To get the actual lower bound, we need to multiply it with 10 again so we get 0, 10, 20 ... n:
FLOOR(age/10) * 10
We also need the upper bound of each range which is lower bound + 10 - 1 or
FLOOR(age/10) * 10 + 10 - 1
Finally, we concatenate both into a string like this:
TO_CHAR(FLOOR(age/10) * 10) || '-' || TO_CHAR(FLOOR(age/10) * 10 + 10 - 1)
This creates '0-9', '10-19', '20-29' etc.
Now our SQL looks like this:
SELECT
TO_CHAR(FLOOR(age/10) * 10) || ' - ' || TO_CHAR(FLOOR(age/10) * 10 + 10 - 1),
COUNT(*)
FROM tbl
GROUP BY FLOOR(age/10)
Finally, apply an order and nice column aliases:
SELECT
TO_CHAR(FLOOR(age/10) * 10) || ' - ' || TO_CHAR(FLOOR(age/10) * 10 + 10 - 1) AS range,
COUNT(*) AS frequency
FROM tbl
GROUP BY FLOOR(age/10)
ORDER BY FLOOR(age/10)
However, in more complex scenarios, these ranges might not be grouped into constant chunks of size 10, but need dynamical clustering.
Oracle has more advanced histogram functions included, see http://docs.oracle.com/cd/E16655_01/server.121/e15858/tgsql_histo.htm#TGSQL366
Credits to #MatthewFlaschen for his approach; I only explained the details.

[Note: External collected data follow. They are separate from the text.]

(** The loop over both Gaussians. *)
Lemma update_loop_spec loc flag f fm t maxspe c m :
  loc_ok loc → (c < 6)%nat → 11392 ≤ maxspe ≤ 12800 →
  length (m_nm m) = 12%nat → length (m_sm m) = 12%nat → length (m_ns m) = 12%nat →
  length (m_ss m) = 12%nat → Forall std_ok (m_ns m) → Forall std_ok (m_ss m) →
  wp (for_loop kNumGaussians 0 (update_gaussian loc flag f fm t maxspe c) m) (λ m',
    ∃ n0 n1 s0 s1, m_nm m' = set2 (m_nm m) c n0 n1 ∧ m_sm m' = set2 (m_sm m) c s0 s1 ∧
      length (m_ns m') = 12%nat ∧ length (m_ss m') = 12%nat ∧
      Forall std_ok (m_ns m') ∧ Forall std_ok (m_ss m') ∧
      640 ≤ n0 ≤ (72 - Z.of_nat c) * 128 ∧ 640 ≤ n1 ≤ (73 - Z.of_nat c) * 128 ∧
      (flag = 0 → pair_at (m_sm m) c s0 s1) ∧
      (flag ≠ 0 → 640 ≤ s0 ≤ maxspe + 640 ∧ 640 ≤ s1 ≤ maxspe + 640)).
Proof.
  intros Hl Hc Hmx H1 H2 H3 H4 O1 O2. unfold kNumGaussians. cbn [for_loop].
  apply wp_bind. wp_call (apply update_gaussian_spec; (done || lia)).
  intros m1 (n0 & s0 & a0 & b0 & -> & N0 & S0 & S0' & A0 & B0). unfold kNumChannels in *.
  rewrite Nat.mul_0_l, Nat.add_0_r in *.
  apply wp_bind. wp_call (apply update_gaussian_spec; cbn [m_nm m_sm m_ns m_ss];
    rewrite ?length_insert; try done; try lia; by apply Forall_insert).
  intros m2 (n1 & s1 & a1 & b1 & -> & N1 & S1 & S1' & A1 & B1). apply wp_ret.
  unfold kNumChannels in *. rewrite Nat.mul_1_l in *. cbn [m_nm m_sm m_ns m_ss] in *.
  exists n0, n1, s0, s1. rewrite !length_insert. split_and!; try done; try lia.
  - by repeat apply Forall_insert.
  - by repeat apply Forall_insert.
  - intros Hf. split; [by apply S0|]. specialize (S1 Hf).
    by rewrite list_lookup_insert_ne in S1 by lia.
Qed.

(** Fields that a frame does not touch once the features are computed. *)
Definition same_rest (self self' : VadInstT) : Prop :=
  ∃ iv lv mv nm sm ns ss, self' = set_models (set_minima self iv lv mv) nm sm ns ss.

Lemma same_rest_trans a b c : same_rest a b → same_rest b c → same_rest a c.
Proof.
  intros (? & ? & ? & ? & ? & ? & ? & ->) (? & ? & ? & ? & ? & ? & ? & ->).
  by eexists _, _, _, _, _, _, _.
Qed.

Lemma models_ok_minima self iv lv mv : models_ok self → models_ok (set_minima self iv lv mv).
Proof. by intros []; constructor. Qed.
Lemma minima_wf_models self nm sm ns ss : minima_wf self → minima_wf (set_models self nm sm ns ss).
Proof. done. Qed.

(** The speech means before the separation are clamped or bounded by the
    invariant. *)
Lemma clamped_of c n0 n1 s0 s1 s0' s1' flag :
  (c < 6)%nat → 640 ≤ n0 ≤ (72 - Z.of_nat c) * 128 → 640 ≤ n1 ≤ (73 - Z.of_nat c) * 128 →
  speech_ok c s0 s1 → (flag = 0 → s0' = s0 ∧ s1' = s1) →
  (flag ≠ 0 → 640 ≤ s0' ≤ prev_max c + 640 ∧ 640 ≤ s1' ≤ prev_max c + 640) →
  clamped c n0 n1 s0' s1'.
Proof.
  intros Hc Hn0 Hn1 Hs H0 H1. unfold clamped. destruct (decide (flag = 0)) as [E|E].
  - destruct (H0 E) as [-> ->]. pose proof (speech_upper _ _ _ Hc Hs).
    destruct Hs as (? & ? & ? & ?). lia.
  - destruct (H1 E). assert (prev_max c ≤ 12800) by (clear -Hc; channels c; lia). lia.
Qed.

Lemma channel_update_spec features loc flag c self maxspe :
  features_ok features → loc_ok loc → (c < 6)%nat → models_ok self → minima_wf self →
  maxspe = prev_max c →
  wp (channel_update features loc flag c (self, maxspe)) (λ '(self', maxspe'),
    models_ok self' ∧ minima_wf self' ∧ maxspe' = prev_max (S c) ∧ same_rest self self').
Proof.
  intros [Hlf Hf] Hl Hc Hm Hmin ->. pose proof Hm as [M1 M2 M3 M4 M5 M6 M7].
  assert (11392 ≤ prev_max c ≤ 12800) as Hpm by (clear -Hc; channels c; lia).
  unfold channel_update. rewrite (lookup_total_Some features c) by lia. cbn [mbind option_bind].
  pose proof (Hf c Hc) as Hfc. unfold feature_ok in Hfc.
  assert (0 ≤ kOffsetVector !!! c) as Hoff by (clear -Hc; channels c; lia).
  assert (0 ≤ features !!! c ≤ 10000) as Hfv by (clear -Hfc Hoff; lia).
  pose proof Hmin as (_ & _ & Hmv & Hmb & _).
  destruct (lookup_lt_is_Some_2 (mean_value self) c) as [mean Hmean]; [lia|].
  rewrite (FindMinimum_eq self (features !!! c) c mean Hmin Hc Hfv Hmean).
  cbn [mbind option_bind].
  destruct (FindMinimum_entries self (features !!! c) c mean Hmin Hc Hfv
    (Forall_lookup_1 _ _ _ _ Hmb Hmean)) as (_ & _ & Hmin').
  set (self1 := set_minima self _ _ _) in *.
  change (noise_means self1) with (noise_means self).
  change (speech_means self1) with (speech_means self).
  change (noise_stds self1) with (noise_stds self).
  change (speech_stds self1) with (speech_stds self).
  destruct (pair_exists _ c M1 Hc) as (n0 & n1 & Pn).
  destruct (pair_exists _ c M2 Hc) as (s0 & s1 & Ps).
  destruct (M7 c n0 n1 s0 s1 Hc Pn Ps) as (O0 & O1 & Os). unfold noise_ok in O0, O1.
  pose proof (weights_sum c Hc) as (_ & _ & W1 & W2 & _).
  rewrite (WeightedAverage_eq _ c 0 _ n0 n1 _ _ M1 Hc Pn (table_pair kNoiseDataWeights c eq_refl Hc))
    by (done || unfold int16; lia).
  cbn [mbind option_bind]. rewrite !Z.add_0_r, (set2_id _ _ _ _ Pn).
  apply wp_bind. wp_call (by apply update_loop_spec).
  intros m (n0' & n1' & s0' & s1' & -> & -> & L3 & L4 & F3 & F4 & B0 & B1 & E0 & E1).
  cbn [m_nm m_sm] in E0 |- *.
  assert (clamped c n0' n1' s0' s1') as Hcl.
  { eapply (clamped_of c n0' n1' s0 s1 s0' s1' flag); try done.
    intros Ef. by apply (pair_unique _ _ _ _ _ _ (E0 Ef) Ps). }
  rewrite (separate_models_eq c _ _ n0' n1' s0' s1' Hc)
    by (done || by rewrite set2_length || by apply set2_at).
  cbn [mbind option_bind]. apply wp_ret. rewrite !set2_set2.
  destruct (sep_noise_ok c n0' n1' s0' s1' Hc Hcl) as [O0' O1'].
  pose proof (sep_speech_ok c n0' n1' s0' s1' Hc Hcl) as Os'.
  refine (conj _ (conj _ (conj _ _))); [|by apply minima_wf_models|done|].
  - constructor; cbn; rewrite ?set2_length; try done. by apply means_ok_set2.
  - by eexists _, _, _, _, _, _, _.
Qed.

(** ** The instance *)

Record core_wf (self : VadInstT) : Prop := {
  wf_models : models_ok self;
  wf_minima : minima_wf self;
  wf_filters : filters_wf self;
  wf_ds : length (downsampling_filter_states self) = 4%nat;
  wf_ds_bound : Forall ds_bound (downsampling_filter_states self);
  wf_48 : sized48to8 (state_48_to_8 self);
  wf_hang : 0 ≤ over_hang self ≤ 14;
  wf_speech : 0 ≤ num_of_speech self ≤ 6;
  wf_o1 : length (over_hang_max_1 self) = 3%nat ∧ Forall (λ h, 0 ≤ h ≤ 14) (over_hang_max_1 self);
  wf_o2 : length (over_hang_max_2 self) = 3%nat ∧ Forall (λ h, 0 ≤ h ≤ 14) (over_hang_max_2 self);
  wf_ind : length (individual self) = 3%nat;
  wf_tot : length (total self) = 3%nat;
}.

(** What stays as it was set: the initialisation flag and the thresholds. *)
Definition same_config (self self' : VadInstT) : Prop :=
  init_flag self' = init_flag self ∧ over_hang_max_1 self' = over_hang_max_1 self ∧
  over_hang_max_2 self' = over_hang_max_2 self ∧ individual self' = individual self ∧
  total self' = total self.

Lemma same_config_refl self : same_config self self.
Proof. done. Qed.
Lemma same_config_trans a b c : same_config a b → same_config b c → same_config a c.
Proof. unfold same_config. intuition congruence. Qed.

Record junk_wf (j : Junk) : Prop := {
  jw_filters : junk_ok (junk_filters j);
  jw_dN : length (junk_deltaN j) = 12%nat;
  jw_dS : length (junk_deltaS j) = 12%nat;
  jw_np : length (junk_prob j).1 = 2%nat;
  jw_sp : length (junk_prob j).2 = 2%nat;
  jw_features : length (junk_features j) = 6%nat;
  jw_nb : length (junk_speech_nb j) = 240%nat;
  jw_wb : length (junk_speechWB j) = 480%nat;
}.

Here is a solution which creates a "range" table in a sub-query and then uses this to partition the data from the main table:
SELECT DISTINCT descr
, COUNT(*) OVER (PARTITION BY descr) n
FROM age_table INNER JOIN (
select '1-10' descr, 1 rng_start, 10 rng_stop from dual
union (
select '11-20', 11, 20 from dual
) union (
select '20+', 21, null from dual
)) ON age BETWEEN nvl(rng_start, age) AND nvl(rng_stop, age)
ORDER BY descr;

I had to group data by how many transactions appeared in an hour. I did this by extracting the hour from the timestamp:
select extract(hour from transaction_time) as hour
,count(*)
from table
where transaction_date='01-jan-2000'
group by
extract(hour from transaction_time)
order by
extract(hour from transaction_time) asc
;
Giving output:
HOUR COUNT(*)
---- --------
1 9199
2 9167
3 9997
4 7218
As you can see this gives a nice easy way of grouping the number of records per hour.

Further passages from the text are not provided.